Poteva aver ragione, ma nel senso che gli uni potevano valere gli
altri. Nel senso che, o Tedeschi o Anglo-Americani erano sempre
stranieri, che calpestavano arrogantemente il sacro suolo di
questa nostra sventurata patria!
L'esodo, con ritmo accelerato, continuava. Poi si attenuava,
finiva. Come a chiudere I' ultimo atto del doloroso dramma, si
presentavano, come si temeva, i nefasti soldati della rovina
organizzata. Non erano soldati, erano predoni della peggiore
specie. Distruggevano, è vero, le officine, i mulini, le cabine
per l' energia elettrica, gli impianti telefonici e telegrafici,
l' acquedotto, i ponti ; ma penetravano anche, a mano armata,
forzando le porte, nelle rimesse, nei negozi, nei magazzini,
nelle case, per svaligiarvi quanto ancora vi rimaneva. Derubavano
pure le persone, che s'avventuravano per la strada, con oggetti
di valore.
La città, senza armi, viveva sotto il peso del più tormentoso
incubo. Anche le Autorità; anche i più generosi dovevano
reprimere i moti di una santa reazione, per evitare la sanguinosa
rappresaglia, che non sarebbe mancata. Per un nonnulla avevano già
trucidato alla periferia sei cittadini, tra cui un ragazzo. Fatti
di saugue avvenivano anche nelle frazioni, ove gli abitanti
cercavano di difendere il loro onore, i loro diritti.

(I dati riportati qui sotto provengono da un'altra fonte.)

(** What one round does: the stops improved by its two phases, and the
    frame. *)
Lemma round_effect k st marked st' marked' :
  round tt TRANSFER_TRIP set_order k st marked = Some (st', marked') →
  ∃ added, marked' = set_order added
           ∧ improved k st st' added ∧ framed k st st'.
Proof.
  unfold round. intros Hr.
  destruct (traverse_routes _ _ _ _) as [[st1 ns1]|] eqn:Ht; simpl in Hr; [|done].
  destruct (add_transfer_time _ _ _ _ _) as [[st2 ns2]|] eqn:Ha;
    simpl in Hr; [|done].
  simplify_eq.
  apply traverse_routes_mstep, rtc_mstep_effect in Ht
    as (a1 & Hns1 & Himp1 & Hfr1).
  apply add_transfer_time_mstep, rtc_mstep_effect in Ha
    as (a2 & Hns2 & Himp2 & Hfr2).
  simpl in *. subst. exists (a1 ++ a2). split; [done|].
  split; [by eapply improved_trans|by eapply framed_trans].
Qed.

(** The list of stops that [traverse_routes] returns, and the one that
    [add_transfer_time] returns, holds exactly the stops that the phase
    has improved: for a stop of the list, the arrival time in [bag_star]
    is strictly smaller than before the phase, its label has a from-stop,
    and the bag of the round holds the same label; for a stop that is not
    in the list, the two labels are as before the phase. *)
Theorem phases_mark_improved_stops :
  (∀ st k q st' ns,
     traverse_routes tt st k q = Some (st', ns) → improved k st st' ns)
  ∧ (∀ st k marked st' ns,
       add_transfer_time tt TRANSFER_TRIP st k marked = Some (st', ns) →
       improved k st st' ns).
Proof.
  split.
  - intros st k q st' ns Ht.
    apply traverse_routes_mstep, rtc_mstep_effect in Ht
      as (added & Hns & Himp & _).
    simpl in *. by subst.
  - intros st k marked st' ns Ha.
    apply add_transfer_time_mstep, rtc_mstep_effect in Ha
      as (added & Hns & Himp & _).
    simpl in *. by subst.
Qed.

(** One round writes into [bag_star] and into the bag of its own round
    only, and only labels of stops: the bags of the other rounds, the
    labels stored for stations and the set of destination stops are as
    before, and the destination bound has not grown.  The bound is moved by
    the route traversal only: the transfer phase leaves it as it is, also
    when it improves a destination stop. *)
Theorem round_frame :
  (∀ k st marked st' marked',
     round tt TRANSFER_TRIP set_order k st marked = Some (st', marked') →
     framed k st st')
  ∧ (∀ st k marked st' ns,
       add_transfer_time tt TRANSFER_TRIP st k marked = Some (st', ns) →
       earliest_arrival_at_destination st'
       = earliest_arrival_at_destination st).
Proof.
  split.
  - intros k st marked st' marked' Hr.
    by apply round_effect in Hr as (added & _ & _ & Hfr).
  - apply add_transfer_time_bound.
Qed.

[73] Il più grave accadeva nella frazione di Caprafico. Soldati
Tedeschi di passaggio, forse su indicazione di spie, spesso si
presentavano nella casa di un certo Natale Di Carlantonio, che
aveva fama di danaroso, appuntato della Guardia di Finanza, da
molti anni in pensione, proprietario. Il poveretto, vecchio e di
mal ferma salute, che stava godendo il frutto del suo lungo
onesto lavoro, rimaneva molto turbato di quelle brigantesche
visite. Pure, per evitare danni maggiori, faceva del suo meglio
per soddisfare, anche se ingiuste, le loro richieste. Ne era, però,
ormai stanco, tanto più che esse non accennavano a finire.

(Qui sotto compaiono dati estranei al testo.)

(** X1. On an opened database [get_stats] returns for every store: the
    mapping has the five counted tables as its keys, and maps each to the
    number of rows of the table, 0 when the file has no such table. *)
Theorem get_stats_counts_rows path st :
  ∃ stats,
    run get_stats (opened path st) = Ok stats
    ∧ (∀ tbl, is_Some (stats !! tbl) ↔ tbl ∈ counted_tables)
    ∧ stats !! "sessions" = Some (row_count (sessions st))
    ∧ stats !! "knowledge" = Some (row_count (knowledge st))
    ∧ stats !! "facts" = Some (row_count (facts st))
    ∧ stats !! "entity_metadata" = Some (row_count (entity_metadata st))
    ∧ stats !! "entry_relations" = Some (row_count (entry_relations st)).
Proof.
  eexists. split; [apply get_stats_opened|]. split.
  - intros tbl. unfold counted_tables.
    rewrite !lookup_insert_is_Some, lookup_empty, !elem_of_cons, elem_of_nil.
    split.
    + intros [->|[_ [->|[_ [->|[_ [->|[_ [->|[_ []%is_Some_None]]]]]]]]]]; auto 10.
    + intros [->|[->|[->|[->|[->|[]]]]]];
        repeat first [by left | right; split; [done|]].
  - by split_and!.
Qed.





End returns.

(** ** Ranking and regrouping of entities *)

Lemma Sorted_weaken {A} (R1 R2 : A → A → Prop) l :
  (∀ x y, R1 x y → R2 x y) → Sorted R1 l → Sorted R2 l.
Proof.
  intros HR Hs. induction Hs as [|x l Hs IH Hx]; constructor; [done|].
  destruct Hx; constructor; auto.
Qed.

Section ranking.
Context `{Engine}.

Quando chiedevano cose che forse egli non poteva, o non voleva'
più dare, dopo vivace diverbio, l'agnello si mutava in lupo.
La tragedia, in quel recinto di pace, si svolgeva con una rapidità,
che forse neppure i protagonisti se ne erano potuti rendere
conto. Malgrado i suoi ottantacinque anni, il Di Carlantonio,
armato di fucile, che usava per la caccia, sparava. Sparava con
lo spirito acceso di giusta ira, su quei rapinatori a mano
armata, e ne uccideva uno, ne feriva un altro. Ma il coraggioso
era a sua volta colpito, brutalmente ucciso. Era uccisa,
innocente vittima, anche la vecchia moglie, che, trovandosi
fuori, era accorsa alle detonazioni.
Così finiva, a causa di un folle uso della forza, quel
galantuomo, che aveva sempre dato, e nella vita militare e nella
vita civile, prove sicure di amore al lavoro, di mite bontà, di
esemplare rettitudine.
Eroe? Senza dubbio, e come tale sarà nel tempo ricordato ed
onorato.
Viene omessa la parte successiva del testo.